You can take these steps to avoid acetaminophen overdose:
- Always securely close acetaminophen containers and use child-proof bottles. Keep all medication out of the reach of children and securely locked up.
- Know the correct dose of acetaminophen and the amount of acetaminophen in the preparation you are using. If taken in recommended doses, there is no risk of poisoning from acetaminophen. In fact, to prevent accidental overdose, the maker of Extra-Strength Tylenol brand acetaminophen has reduced the maximum dose from 8 pills (4,000 milligrams) to 6 pills (3,000 milligrams) a day. Also, the FDA has asked drug companies to limit the amount of acetaminophen in prescription medications to 325 milligrams per dose.

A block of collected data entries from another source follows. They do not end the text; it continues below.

(** ** Steps *)

(** What a run leaves of the object, and whether it changed it. *)
Definition written (res : outcome store) (o : OidcClient) : OidcClient :=
  let o := match out_status res with Some s => set_status s o | None => o end in
  match out_finalizers res with Some fs => set_finalizers fs o | None => o end.
Definition changed (res : outcome store) (o : OidcClient) : bool :=
  match out_status res with Some _ => true | None => false end ||
  match out_finalizers res with Some fs => bool_decide (fs ≠ oc_Finalizers o) | None => false end.

Definition succeeded (res : outcome store) : bool :=
  match out_result res with Done => true | _ => false end.

(** An object under deletion is removed with its last finalizer. *)
Definition put_back (k : key) (o : OidcClient) (objs : gmap key OidcClient) : gmap key OidcClient :=
  if oc_Deleting o && bool_decide (oc_Finalizers o = []) then delete k objs else <[k := o]> objs.

(** One run on the request [k]. It is queued again when it failed, or by the event of its own change. *)
Definition run (a : api) (k : key) (w : world) : world :=
  let res := Reconcile r a bcrypt_hash k.2 k.1 (w_store w) in
  match w_objs w !! k with
  | Some o =>
      {| w_objs := put_back k (written res o) (w_objs w); w_secrets := w_secrets w; w_store := out_store res;
         w_queue := if succeeded res && negb (changed res o)
                    then w_queue w ∖ {[k]} else w_queue w |}
  | None =>
      {| w_objs := w_objs w; w_secrets := w_secrets w; w_store := out_store res;
         w_queue := if succeeded res then w_queue w ∖ {[k]} else w_queue w |}
  end.

Definition new_object (k : key) (sp : OidcClientSpec) : OidcClient :=
  {| oc_Name := k.2; oc_Namespace := k.1; oc_Deleting := false; oc_Finalizers := []; oc_Spec := sp;
     oc_Status := {| ost_Phase := ""; ost_ClientId := ""; ost_Message := "" |} |}.

Definition edited (k : key) (sp : OidcClientSpec) (objs : gmap key OidcClient) : OidcClient :=
  match objs !! k with Some o => set_spec sp o | None => new_object k sp end.

Definition set_deleting (o : OidcClient) : OidcClient :=
  {| oc_Name := oc_Name o; oc_Namespace := oc_Namespace o; oc_Deleting := true;
     oc_Finalizers := oc_Finalizers o; oc_Spec := oc_Spec o; oc_Status := oc_Status o |}.

Definition unique_ids (objs : gmap key OidcClient) : Prop :=
  ∀ k1 o1 k2 o2, objs !! k1 = Some o1 → objs !! k2 = Some o2 → cid k1 o1 = cid k2 o2 → k1 = k2.

(** An API that answers what the cluster holds, or an error; status updates are accepted. *)
Definition honest (w : world) (k : key) (a : api) : Prop :=
  (api_get a = read (w_objs w !! k) ∨ ∃ e, api_get a = GetErr e) ∧
  (∀ n, api_secret a n = read (w_secrets w !! (k.1, n)) ∨ ∃ e, api_secret a n = GetErr e) ∧
  ∀ o, api_status_update a o = None.

Inductive step : world → world → Prop :=
(** A user creates a resource or edits its spec; client ids stay unique. *)
| Edit w k sp :
    k.2 ≠ "" → Watches.no_colon k.1 = true → unique_ids (<[k := edited k sp (w_objs w)]> (w_objs w)) →
    step w {| w_objs := <[k := edited k sp (w_objs w)]> (w_objs w); w_secrets := w_secrets w;
              w_store := w_store w; w_queue := w_queue w ∪ {[k]} |}
(** A user deletes a resource. *)
| Remove w k o :
    w_objs w !! k = Some o →
    step w {| w_objs := put_back k (set_deleting o) (w_objs w); w_secrets := w_secrets w;
              w_store := w_store w; w_queue := w_queue w ∪ {[k]} |}
(** A secret is written or deleted. *)
| Secret w ns n data :
    Watches.no_colon ns = true →
    step w {| w_objs := w_objs w; w_secrets := partial_alter (λ _, data) (ns, n) (w_secrets w);
              w_store := w_store w;
              w_queue := w_queue w ∪ list_to_set (findOidcClientFromSecret (map_to_list (w_objs w)).*2 None ns n) |}
(** Requests are served: they do not touch the registered clients. *)
| Serve w st :
    Clients st = Clients (w_store w) →
    step w {| w_objs := w_objs w; w_secrets := w_secrets w; w_store := st; w_queue := w_queue w |}
(** The process restarts: the store is empty, every resource is listed. *)
| Restart w :
    step w {| w_objs := w_objs w; w_secrets := w_secrets w; w_store := NewMemoryStore;
              w_queue := dom (w_objs w) |}
(** The controller takes a request. *)
| Run w k a : k ∈ w_queue w → honest w k a → step w (run a k w).

Definition started (w : world) : Prop :=
  w_objs w = ∅ ∧ Clients (w_store w) = ∅.

Inductive reachable : world → Prop :=
| reach_start w : started w → reachable w
| reach_step w w' : reachable w → step w w' → reachable w'.

(** ** One run on a live resource *)

Lemma with_client_id_fields k o :
  let o' := with_client_id r o k.2 k.1 in
  oc_Name o' = oc_Name o ∧ oc_Namespace o' = oc_Namespace o ∧ oc_Deleting o' = oc_Deleting o ∧
  oc_Finalizers o' = oc_Finalizers o ∧ oc_Spec o' = oc_Spec o ∧
  ost_Phase (oc_Status o') = ost_Phase (oc_Status o) ∧ ost_Message (oc_Status o') = ost_Message (oc_Status o).
Proof. unfold with_client_id. by destruct (str_empty _). Qed.

Lemma Reconcile_verdict a o k (st : store) :
  api_get a = Found o → oc_Deleting o = false → finalizerName ∈ oc_Finalizers o →
  Reconcile r a bcrypt_hash k.2 k.1 st =
  match verdict_of a k.1 (oc_Spec o) with
  | Off => UpdateStorageAndStatus r a (effective r o k.2 k.1) [] None st
  | Good hs => UpdateStorageAndStatus r a (effective r o k.2 k.1) hs None st
  | Bad e => UpdateStorageAndStatus r a (effective r o k.2 k.1) [] (Some e) st
  | Unreadable e => nothing r (ReconcileErr e) st
  end.
Proof.
  intros Hg Hd Hf. unfold Reconcile, verdict_of, effective. rewrite Hg.
  destruct (with_client_id_fields k o) as (_ & _ & Ed & Ef & Es & _). cbn zeta.
  set (o1 := with_client_id r o k.2 k.1) in *. rewrite Ed, Hd, Ef, bool_decide_false, Es by tauto.
  destruct (BoolPtrTrue (Enabled (oc_Spec o))) eqn:Hen; [|done]. cbn.
  assert (Public (oc_Spec (with_default_style r o1)) = Public (oc_Spec o) ∧
          Secrets (oc_Spec (with_default_style r o1)) = Secrets (oc_Spec o)) as [-> ->]
    by (unfold with_default_style; rewrite <- Es; by destruct (str_empty _)).
  destruct (Public (oc_Spec o)); [by destruct (Secrets (oc_Spec o))|].
  destruct (Secrets (oc_Spec o)) as [[|x l]|]; [done| |done].
  by destruct (hash_secrets a bcrypt_hash k.1 (x :: l) []).
Qed.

- Never mix different medications if both medications contain acetaminophen, except if instructed to do so by your doctor. For example, acetaminophen with codeine and cold medicine containing acetaminophen should not be taken together. Read product labels. They clearly indicate the contents.

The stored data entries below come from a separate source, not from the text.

(** The object is answered or its read fails, status updates are accepted; the provider answers or
    not. *)
Definition uhonest (w : uworld) (n : string) (a : uapi) (d : Config → string → result string provider) : Prop :=
  (uapi_get a = uread (uw_objs w !! n) ∨ ∃ e, uapi_get a = GetErr e) ∧
  (∀ s, uapi_secret a s = uread (uw_secrets w !! s)) ∧ (∀ c, uapi_configmap a c = uread (uw_configmaps w !! c)) ∧
  (∀ o, uapi_status_update a o = None) ∧ ∀ c u, d c u = discover c u ∨ ∃ e, d c u = Err e.

Inductive ustep : uworld → uworld → Prop :=
| UEdit w n sp :
    ustep w {| uw_objs := <[n := uedited n sp (uw_objs w)]> (uw_objs w); uw_secrets := uw_secrets w;
               uw_configmaps := uw_configmaps w; uw_store := uw_store w; uw_queue := uw_queue w ∪ {[n]};
               uw_bad := uw_bad w |}
| URemove w n o :
    uw_objs w !! n = Some o →
    ustep w {| uw_objs := uput_back n (set_udeleting o) (uw_objs w); uw_secrets := uw_secrets w;
               uw_configmaps := uw_configmaps w; uw_store := uw_store w; uw_queue := uw_queue w ∪ {[n]};
               uw_bad := uw_bad w |}
(** A secret changes; it is not the authority of a resource. *)
| USecret w s x :
    map_Forall (λ _ o, ~ ca_in_secret s o) (uw_objs w) →
    ustep w {| uw_objs := uw_objs w; uw_secrets := partial_alter (λ _, x) s (uw_secrets w);
               uw_configmaps := uw_configmaps w; uw_store := uw_store w;
               uw_queue := uw_queue w ∪ list_to_set
                 (findUpstreamProviderFromSecret ns (pair ns <$> (map_to_list (uw_objs w)).*2) None ns s).*2;
               uw_bad := uw_bad w |}
| UConfigMap w c x :
    map_Forall (λ _ o, ~ ca_in_configmap c o) (uw_objs w) →
    ustep w {| uw_objs := uw_objs w; uw_secrets := uw_secrets w;
               uw_configmaps := partial_alter (λ _, x) c (uw_configmaps w); uw_store := uw_store w;
               uw_queue := uw_queue w; uw_bad := uw_bad w |}
(** Requests are served: they do not touch the upstreams. *)
| UServe w st :
    Upstreams st = Upstreams (uw_store w) →
    ustep w {| uw_objs := uw_objs w; uw_secrets := uw_secrets w; uw_configmaps := uw_configmaps w; uw_store := st;
               uw_queue := uw_queue w; uw_bad := uw_bad w |}
| URestart w :
    ustep w {| uw_objs := uw_objs w; uw_secrets := uw_secrets w; uw_configmaps := uw_configmaps w;
               uw_store := NewMemoryStore; uw_queue := dom (uw_objs w); uw_bad := ∅ |}
| URun w n a d : n ∈ uw_queue w → uhonest w n a d → ustep w (urun a d n w).

Definition ustarted (w : uworld) : Prop := uw_objs w = ∅ ∧ Upstreams (uw_store w) = ∅.

Inductive ureachable : uworld → Prop :=
| ureach_start w : ustarted w → ureachable w
| ureach_step w w' : ureachable w → ustep w w' → ureachable w'.

(** ** One run on a live resource *)

Lemma new_ext d o o' s ca :
  upp_Name o = upp_Name o' → upp_Spec o = upp_Spec o' → new_with d o s ca = new_with d o' s ca.
Proof. intros Hn Hs. unfold NewUpstream, http_config. by rewrite Hn, Hs. Qed.

Lemma new_name d o s ca u : new_with d o s ca = Ok u → up_name u = upp_Name o.
Proof. unfold NewUpstream. repeat case_match; intros [= <-]; done. Qed.

Lemma new_internal d o s ca : us_Type (upp_Spec o) = UpstreamProviderTypeInternal → ∃ u, new_with d o s ca = Ok u.
Proof. intros H. unfold NewUpstream. rewrite H. by eexists. Qed.

Lemma uverdict_good_name a d o u : uverdict_of a d o = UGood u → up_name u = upp_Name o.
Proof.
  unfold uverdict_of, built. repeat case_match; try done; intros [= <-]; by eapply new_name.
Qed.

Lemma built_ext d o o' s ca :
  upp_Name o = upp_Name o' → upp_Spec o = upp_Spec o' → built o d s ca = built o' d s ca.
Proof. intros Hn Hs. unfold built. by rewrite (new_ext d o o'). Qed.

If you or a family member is depressed and suicidal, remove all medications and dangerous substances from the house and seek medical attention immediately.
If you are unsure about how and when to take pain medications, ask your doctor for a plan. Write this plan down and follow it.
- When you are given a new medication, always make sure the doctor knows all of the medication and supplements that you are taking, both prescribed and nonprescribed. The easiest way to do this is to keep a written list of medications and supplements and go over it with your doctor.
- Do not take acetaminophen if you consume alcoholic beverages.
The outcome for someone who has an acetaminophen overdose depends largely on three factors: the amount of acetaminophen ingested, the timing of emergency treatment, and the initial general health of the person.
If a toxic dose is taken and emergency treatment is delayed, liver failure may follow. Liver failure may mean that a liver transplant is needed to prevent death. Alternatively, if treatment of a toxic overdose is begun early, the person may recover with no long-term health problems.